Top of Records supplied
Lemma pt_get_frame_valid load k t m bs sw pt fa e :
  vm_inv k t m bs sw -> t !! addr_pte pt fa = Some e -> valid e = true -> fa < MIPS_KSEG0 ->
  s_lock (k_sync k) !! pt = Some None -> pt <> swap_lock ->
  wps True (pt_get_frame_from_page load pt fa) k (fun r k' => exists t' m' bs' sw',
    pagein_post k t sw k' t' m' bs' sw' /\ (r.1 = 0 \/ r.1 = ENOMEM) /\
    (r.1 = 0 -> fetched (k_stats k) (k_stats k') /\
       exists f, r.2 = f * PAGE_SIZE /\ fetched_frame k' t' m' (addr_pte pt fa) f)).
Proof.
  intros Hinv Ht Hv Hfa Hl Hpt. pose proof (inv_cpu _ _ _ _ _ Hinv) as Hq.
  pose proof (inv_lock _ _ _ _ _ Hinv) as Hav.
  unfold pt_get_frame_from_page. fold (addr_pte pt fa). set (p := addr_pte pt fa) in *.
  apply wps_step, wp_KASSERT; [lia|]. apply wps_step. eapply wp_eq.
  { apply (zoom_eq (S := kstate) (T := sync)). by apply lock_do_i_hold_eq. }
  replace (lens_set (k_sync k) k) with k by by destruct k. cbn [negb when].
  apply wps_step, wp_ret, wps_step. eapply wp_eq; [by apply acquire_locked|].
  pose proof (vm_inv_locked k t m bs sw pt Hinv Hpt) as Hinv1.
  destruct (inv_trows _ _ _ _ _ Hinv _ _ Ht) as [row Hrow].
  apply wps_step. unfold wp at 1, get. change (pt_rows (k_pt (locked pt k))) with (pt_rows (k_pt k)).
  unfold p, addr_pte in Hrow. simpl in Hrow. rewrite Hrow. apply wps_step, wp_ret. cbn [Z.eqb negb].
  apply wps_step. eapply wp_eq; [by eapply live_pte|]. rewrite Hv. cbn [negb].
  apply wps_bind. eapply wps_mono; [by apply (fetch_valid_spec (locked pt k) t m bs sw p e)|done|].
  intros err k2 (t2 & m2 & bs2 & sw2 & Hpost & Herr & Hres).
  destruct (release_locked k k2 pt Hq Hl (fr_sync _ _ _ _ (pg_frame _ _ _ _ _ _ _ _ Hpost))) as (sy & Hrel & Hsy).
  pose proof (pagein_unlocked k pt k2 t sw t2 m2 bs2 sw2 sy Hq Hav Hpost Hsy) as Hpost'.
  destruct (Z.eqb_spec err 0) as [E|E]; cbn [negb].
  - destruct (Hres E) as (Hf & f & c & Htf & Hm & Hp & Hfx & Hr).
    apply wps_step. eapply wp_eq; [eapply (live_pte k2); [apply Hpost|exact Htf]|].
    apply wps_step. eapply wp_eq; [exact Hrel|]. apply wps_ret. exists t2, m2, bs2, sw2.
    split; [done|]. split; [by left|]. intros _. split; [done|]. exists f.
    pose proof (wf_bound _ _ _ (inv_cm _ _ _ _ _ (pg_inv _ _ _ _ _ _ _ _ Hpost))).
    split; [simpl; rewrite shift_page, u32_small by (unfold PAGE_SIZE; lia); done|].
    exists c. exact (conj Htf (conj Hm (conj Hp (conj Hfx Hr)))).
  - apply wps_step. eapply wp_eq; [exact Hrel|]. apply wps_ret. exists t2, m2, bs2, sw2.
    split; [done|]. split; [|by intros]. destruct Herr; [done|by right].
Qed.

(** ** A fault of a running process *)

(** The process that faults, and the address: in a segment ([found]) or in the stack. *)
Record fault_ctx (k : kstate) (a : Z) (x : addrspace) (ft fa : Z) (found ro : bool) : Prop := mk_ctx {
  fc_init : vm_inited (k_as k) = true;
  fc_cur : curproc_as (k_as k) = Some (Some a);
  fc_null : a <> 0;
  fc_as : as_heap (k_as k) !! a = Some x;
  fc_active : as_active x = true;
  fc_addr : 0 < fa < MIPS_KSEG0;
  fc_seg : forall k0, find_segment x fa k0 = Ret (found, ro) k0;
  fc_found : found = true \/ PROJECT_STACK_MIN_ADDRESS <= fa;
  fc_type : ft = VM_FAULT_READ \/ ft = VM_FAULT_WRITE
}.

(** The checks before the page table is consulted. *)
Lemma vm_fault_checks load k a x ft fa found ro :
  quiet (cpu_of k) -> fault_ctx k a x ft fa found ro ->
  vm_fault_with load ft fa k =
    (r ← pt_get_frame_from_page load (page_table x) fa;
     let '(err, paddr) := r in
     if negb (err =? 0) then exited err else install a fa paddr ro) k.
Proof.
  intros Hq [Hin Hcur Hnull Has Hact Hfa Hseg Hfound Hty]. unfold vm_fault_with.
  pose proof Hq as (Hwf & _). set (k1 := with_cpu (acq vm_lock (cpu_of k)) k).
  rewrite (run_bind _ _ k tt k1) by (apply zoom_cpu, spinlock_acquire_eq; [done|by apply quiet_free]).
  rewrite (run_bind _ _ k1 k1 k1) by reflexivity.
  change (vm_inited (k_as k1)) with (vm_inited (k_as k)). rewrite Hin. cbn [negb].
  rewrite (run_bind _ _ k1 tt k) by (by apply vm_lock_release).
  rewrite (proj2 (Z.eqb_neq fa 0)), (proj2 (Z.leb_gt MIPS_KSEG0 fa)) by lia. cbn [orb].
  change (curproc_as (k_as k1)) with (curproc_as (k_as k)). rewrite Hcur.
  rewrite (run_bind _ _ k a k) by (unfold proc_getas, gets; by rewrite Hcur).
  rewrite (proj2 (Z.eqb_neq a 0) Hnull).
  rewrite (run_bind _ _ k x k) by (unfold get_as; msimpl; by rewrite Has). rewrite Hact. cbn [negb].
  rewrite (run_bind _ _ _ _ _ (Hseg k)).
  assert (negb found && (fa <? PROJECT_STACK_MIN_ADDRESS) = false) as ->.
  { destruct Hfound as [->|H]; [done|]. rewrite (proj2 (Z.ltb_ge _ _) H). apply andb_false_r. }
  by destruct Hty as [ -> | -> ].
Qed.

(** The state after [install]: the frame is the page's, the TLB translates the page, and
    the frame may be replaced again unless a page is being loaded. *)
Lemma install_post k t m bs sw a x pt fa f ro :
  vm_inv k t m bs sw -> as_heap (k_as k) !! a = Some x -> 0 < fa < MIPS_KSEG0 ->
  tlb_ok pt (k_tlb k) t -> tlb_once (Z.land fa PAGE_FRAME) (f * PAGE_SIZE) (k_tlb k) ->
  0 <= next_victim (k_tlb k) < NUM_TLB -> fetched_frame k t m (addr_pte pt fa) f ->
  exists k' m', install a fa (f * PAGE_SIZE) ro k = Ret 0 k' /\ pagein_post k t sw (set_tlb (k_tlb k) k') t m' bs sw /\
    tlb_ok pt (k_tlb k') t /\ tlb_maps (k_tlb k') (Z.land fa PAGE_FRAME) (entry_lo f (ro && (as_index x =? 0))) /\
    0 <= next_victim (k_tlb k') < NUM_TLB /\
    m' !! f = Some (mk_cm true (negb (as_index x =? 0)) 1 (Some (addr_pte pt fa))) /\
    exists s, (s = tlb_faults_with_free \/ s = tlb_faults_with_replace) /\
      k_stats k' = bump tlb_faults (bump s (k_stats k)).
Proof.
  intros Hinv Hx Hfa Htlb Hone Hnv (c & Htf & Hm & Hp & Hfx & Hr).
  pose proof Hinv as [Hq Hl Hwf Hsw Hprev Hpg Hlive Hrows Htrows Hmem].
  pose proof (wf_bound _ _ _ Hwf) as Hbd.
  pose proof (install_eq k m a x fa f c ro Hq (wf_map _ _ _ Hwf) Hx Hm ltac:(lia)) as Heq. cbv zeta in Heq.
  pose proof (choose_range (Z.land fa PAGE_FRAME) (f * PAGE_SIZE) (k_tlb k) Hnv) as (Hci & Hcn & Hcs).
  pose proof (choose_only (Z.land fa PAGE_FRAME) (f * PAGE_SIZE) (k_tlb k)) as Honly.
  destruct (choose _ _ _) as [[i s] nv]. simpl in Hci, Hcn, Hcs, Honly, Heq.
  set (vp := Z.land fa PAGE_FRAME) in *. set (lo := entry_lo f _) in *.
  assert (Hvp : 0 <= vp < MIPS_KSEG0).
  { unfold vp, MIPS_KSEG0 in *. rewrite land_page by lia. pose proof (Z.div_mod fa PAGE_SIZE ltac:(done)).
    pose proof (Z.mod_pos_bound fa PAGE_SIZE ltac:(done)). pose proof (Z.div_pos fa PAGE_SIZE ltac:(lia) ltac:(done)).
    unfold PAGE_SIZE in *. lia. }
  assert (Htv : t !! addr_pte pt vp = Some (mk_pte f true false false)).
  { unfold vp. rewrite addr_pte_page by (unfold MIPS_KSEG0 in *; lia). done. }
  destruct (tlb_ok_install pt t (k_tlb k) i vp f (ro && (as_index x =? 0)) nv Htlb Hci (page_idem fa) Hvp ltac:(lia) Htv)
    as [Hok' Hmaps]; [by intros j Hj Hv' Hp'; apply Honly|]. fold lo in Hok', Hmaps.
  pose proof (owned_occ _ _ _ _ _ _ Hwf Hm Hp) as Hocc. pose proof (wf_user _ _ _ Hwf _ _ _ Hm Hp) as Hn1.
  destruct c as [oc fx nf pe]; simpl in *; subst oc fx nf pe.
  destruct (as_index x =? 0).
  - eexists _, _. split; [exact Heq|]. split.
    + apply (pagein_stats _ _ _ (set_cm (set_coremap (<[f := mk_cm true false 1 (Some (addr_pte pt fa))]> m) (k_cm k)) k)).
      apply (vm_inv_set_fixed k t m bs sw f (mk_cm true true 1 (Some (addr_pte pt fa))) (addr_pte pt fa) false); try done.
      by apply (pages_inv_unfix t m sw f (mk_cm true true 1 (Some (addr_pte pt fa))) (addr_pte pt fa)).
    + split; [done|]. split; [done|]. split; [done|]. split; [apply lookup_insert_eq|]. by exists s.
  - eexists _, m. split; [exact Heq|]. split.
    + replace (set_tlb (k_tlb k) (with_slot k i vp lo nv s))
        with (set_stats (bump tlb_faults (bump s (k_stats k))) k) by by destruct k.
      apply pagein_stats. by apply pagein_refl.
    + split; [done|]. split; [done|]. split; [done|]. split; [done|]. by exists s.
Qed.

Lemma vm_inv_tlb k t m bs sw tl : vm_inv (set_tlb tl k) t m bs sw -> vm_inv k t m bs sw.
Proof. by intros [? ? ? ? ? ? ? ? ? ?]; split. Qed.

Lemma vm_inv_as k t m bs sw v : vm_inv k t m bs sw -> vm_inv (set_as v k) t m bs sw.
Proof. by intros [? ? ? ? ? ? ? ? ? ?]; split. Qed.

(** A page that is in no slot stays in no slot while slots only become invalid. *)
Lemma miss_shrinks tl tl' vp pa : tlb_miss tl vp -> tlb_shrinks tl tl' -> tlb_once vp pa tl'.
Proof.
  intros Hm [_ Hs] j Hj Hv Hp. pose proof (Hs j Hv) as E. rewrite E in Hv, Hp. by destruct (Hm j Hj).
Qed.

(** The outcome of a fault that the process survives, or the two ways it may not. *)
Definition fault_outcome (k : kstate) (t : gmap pteptr pt_entry) (sw : swap_file) (pt fa : Z)
    (P : kstate -> gmap pteptr pt_entry -> gmap Z cm_entry -> swap_file -> Z -> Prop)
    (o : outcome kstate Z) : Prop :=
  match o with
  | Ret r k' => r = 0 /\ exists t' m' bs' sw' f, vm_inv k' t' m' bs' sw' /\
      t' !! addr_pte pt fa = Some (mk_pte f true false false) /\ tlb_ok pt (k_tlb k') t' /\
      (stats_ok (k_stats k) -> stats_ok (k_stats k')) /\ P k' t' m' sw' f
  | Exited code _ => code = ENOMEM
  | Panic msg => msg = OUT_OF_SWAP
  | _ => False
  end.

Lemma vm_fault_valid load k t m bs sw a x ft fa found ro e :
  vm_inv k t m bs sw -> fault_ctx k a x ft fa found ro -> let pt := page_table x in
  s_lock (k_sync k) !! pt = Some None -> pt <> swap_lock ->
  t !! addr_pte pt fa = Some e -> valid e = true ->
  tlb_ok pt (k_tlb k) t -> tlb_miss (k_tlb k) (Z.land fa PAGE_FRAME) -> 0 <= next_victim (k_tlb k) < NUM_TLB ->
  fault_outcome k t sw pt fa (fun k' t' m' sw' f =>
    (forall p, page_data k' t' sw' p = page_data k t sw p) /\
    tlb_maps (k_tlb k') (Z.land fa PAGE_FRAME) (entry_lo f (ro && (as_index x =? 0))) /\
    m' !! f = Some (mk_cm true (negb (as_index x =? 0)) 1 (Some (addr_pte pt fa))))
    (vm_fault_with load ft fa k).
Proof.
  intros Hinv Hctx pt Hlk Hpt Ht Hv Htlb Hmiss Hnv. pose proof (inv_cpu _ _ _ _ _ Hinv) as Hq.
  rewrite (vm_fault_checks load k a x ft fa found ro Hq Hctx). destruct Hctx as [Hin Hcur Hnull Has Hact Hfa Hseg Hfound Hty].
  pose proof (pt_get_frame_valid load k t m bs sw pt fa e Hinv Ht Hv ltac:(lia) Hlk Hpt) as Hget.
  unfold wps in Hget. fold pt. unfold mbind, M_bind.
  destruct (pt_get_frame_from_page load pt fa k) as [[err pa] k1| | | | |]; try done; [|by destruct Hget as [-> _]].
  destruct Hget as (t1 & m1 & bs1 & sw1 & Hpost & Herr & Hres). simpl in Herr, Hres.
  destruct (Z.eqb_spec err 0) as [E|E]; cbn [negb]; [|simpl; by destruct Herr].
  destruct (Hres E) as (Hfet & f & -> & Hff).
  pose proof Hpost as [Hinv1 Hfr Hd1 _ _].
  destruct (install_post k1 t1 m1 bs1 sw1 a x pt fa f ro Hinv1) as (k2 & m2 & Hrun & Hpost2 & Hok2 & Hmaps & _ & Hm2 & s & Hs & Hst);
    try done.
  - by rewrite (fr_as _ _ _ _ Hfr).
  - by apply (fr_tlb _ _ _ _ Hfr).
  - by eapply miss_shrinks; [|apply (fr_slots _ _ _ _ Hfr)].
  - by rewrite (proj1 (fr_slots _ _ _ _ Hfr)).
  - rewrite Hrun. split; [done|]. exists t1, m2, bs1, sw1, f. destruct Hpost2 as [Hinv2 _ Hd2 _ _].
    split; [by eapply vm_inv_tlb|]. split; [by destruct Hff as (c & ? & _)|]. split; [done|].
    split; [intros Hso; rewrite Hst; by apply (stats_ok_fault (k_stats k))|].
    split; [|done]. intros p. rewrite <- Hd1, <- Hd2. done.
Qed.

(** C10: a fault on a page that was loaded before, wherever the page is now.  The handler
    returns with the page in a frame, the TLB translating exactly that page to that frame
    (writable only if the segment is, or a load is in progress), every page of every
    process as before, the frame up for replacement again, the invariants and the
    statistics identities kept; otherwise memory ran out (the process is killed) or the
    swap file is full (the kernel stops). *)
Theorem vm_fault_revisit d k t m bs sw a x ft fa found ro e :
  vm_inv k t m bs sw -> fault_ctx k a x ft fa found ro ->
  s_lock (k_sync k) !! page_table x = Some None -> page_table x <> swap_lock ->
  t !! addr_pte (page_table x) fa = Some e -> valid e = true -> as_index x = 0 ->
  tlb_ok (page_table x) (k_tlb k) t -> tlb_miss (k_tlb k) (Z.land fa PAGE_FRAME) ->
  0 <= next_victim (k_tlb k) < NUM_TLB ->
  fault_outcome k t sw (page_table x) fa (fun k' t' m' sw' f =>
    (forall p, page_data k' t' sw' p = page_data k t sw p) /\
    tlb_maps (k_tlb k') (Z.land fa PAGE_FRAME) (entry_lo f ro) /\
    m' !! f = Some (mk_cm true false 1 (Some (addr_pte (page_table x) fa))))
    (vm_fault (S d) ft fa k).
Proof.
  intros Hinv Hctx Hlk Hpt Ht Hv Hidx Htlb Hmiss Hnv.
  pose proof (vm_fault_valid (load_page (vm_fault d)) k t m bs sw a x ft fa found ro e Hinv Hctx Hlk Hpt Ht Hv Htlb Hmiss Hnv) as H.
  rewrite Hidx, Z.eqb_refl, andb_true_r in H. exact H.
Qed.

End Theory.

(** ** Witness *)

Import Replacement.

(** A TLB none of whose slots is valid. *)
Lemma tlb_ok_none pt tl t :
  (forall i, slot_valid (tlb_slot tl i) = false /\ slot_frame (tlb_slot tl i) = 0) -> tlb_ok pt tl t.
Proof. intros H. split; intros i; destruct (H i) as [E1 E2]; intros; congruence. Qed.

Lemma no_slots i : slot_valid (tlb_slot (mk_tlb ∅ 0) i) = false /\ slot_frame (tlb_slot (mk_tlb ∅ 0) i) = 0.
Proof. unfold tlb_slot. simpl. rewrite lookup_empty. done. Qed.

Lemma no_slots_valid i : slot_valid (tlb_slot (mk_tlb ∅ 0) i) = true -> False.
Proof. by rewrite (proj1 (no_slots i)). Qed.

(** A process whose only page is in the swap file. *)
Definition low_seg : segment := mk_seg 16 0 0 64 true true false.
Definition low_as : addrspace := mk_as (VN := mem_vnode) {[ 0 := low_seg; 1 := zero_seg ]} 0 None true 1.
Definition revisit_state : kstate := set_as (mk_as_st {[ 5 := low_as ]} (Some (Some 5)) true) (swapped_state None).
Bottom of Records supplied
> **Your objective**: The lines from the first of the entries through the line holding "apply wps_step. eapply wp_eq; [eapply" are to be restated word for word, and no others.

> **Reply to the task**:
Lemma pt_get_frame_valid load k t m bs sw pt fa e :
  vm_inv k t m bs sw -> t !! addr_pte pt fa = Some e -> valid e = true -> fa < MIPS_KSEG0 ->
  s_lock (k_sync k) !! pt = Some None -> pt <> swap_lock ->
  wps True (pt_get_frame_from_page load pt fa) k (fun r k' => exists t' m' bs' sw',
    pagein_post k t sw k' t' m' bs' sw' /\ (r.1 = 0 \/ r.1 = ENOMEM) /\
    (r.1 = 0 -> fetched (k_stats k) (k_stats k') /\
       exists f, r.2 = f * PAGE_SIZE /\ fetched_frame k' t' m' (addr_pte pt fa) f)).
Proof.
  intros Hinv Ht Hv Hfa Hl Hpt. pose proof (inv_cpu _ _ _ _ _ Hinv) as Hq.
  pose proof (inv_lock _ _ _ _ _ Hinv) as Hav.
  unfold pt_get_frame_from_page. fold (addr_pte pt fa). set (p := addr_pte pt fa) in *.
  apply wps_step, wp_KASSERT; [lia|]. apply wps_step. eapply wp_eq.
  { apply (zoom_eq (S := kstate) (T := sync)). by apply lock_do_i_hold_eq. }
  replace (lens_set (k_sync k) k) with k by by destruct k. cbn [negb when].
  apply wps_step, wp_ret, wps_step. eapply wp_eq; [by apply acquire_locked|].
  pose proof (vm_inv_locked k t m bs sw pt Hinv Hpt) as Hinv1.
  destruct (inv_trows _ _ _ _ _ Hinv _ _ Ht) as [row Hrow].
  apply wps_step. unfold wp at 1, get. change (pt_rows (k_pt (locked pt k))) with (pt_rows (k_pt k)).
  unfold p, addr_pte in Hrow. simpl in Hrow. rewrite Hrow. apply wps_step, wp_ret. cbn [Z.eqb negb].
  apply wps_step. eapply wp_eq; [by eapply live_pte|]. rewrite Hv. cbn [negb].
  apply wps_bind. eapply wps_mono; [by apply (fetch_valid_spec (locked pt k) t m bs sw p e)|done|].
  intros err k2 (t2 & m2 & bs2 & sw2 & Hpost & Herr & Hres).
  destruct (release_locked k k2 pt Hq Hl (fr_sync _ _ _ _ (pg_frame _ _ _ _ _ _ _ _ Hpost))) as (sy & Hrel & Hsy).
  pose proof (pagein_unlocked k pt k2 t sw t2 m2 bs2 sw2 sy Hq Hav Hpost Hsy) as Hpost'.
  destruct (Z.eqb_spec err 0) as [E|E]; cbn [negb].
  - destruct (Hres E) as (Hf & f & c & Htf & Hm & Hp & Hfx & Hr).
    apply wps_step. eapply wp_eq; [eapply (live_pte k2); [apply Hpost|exact Htf]|].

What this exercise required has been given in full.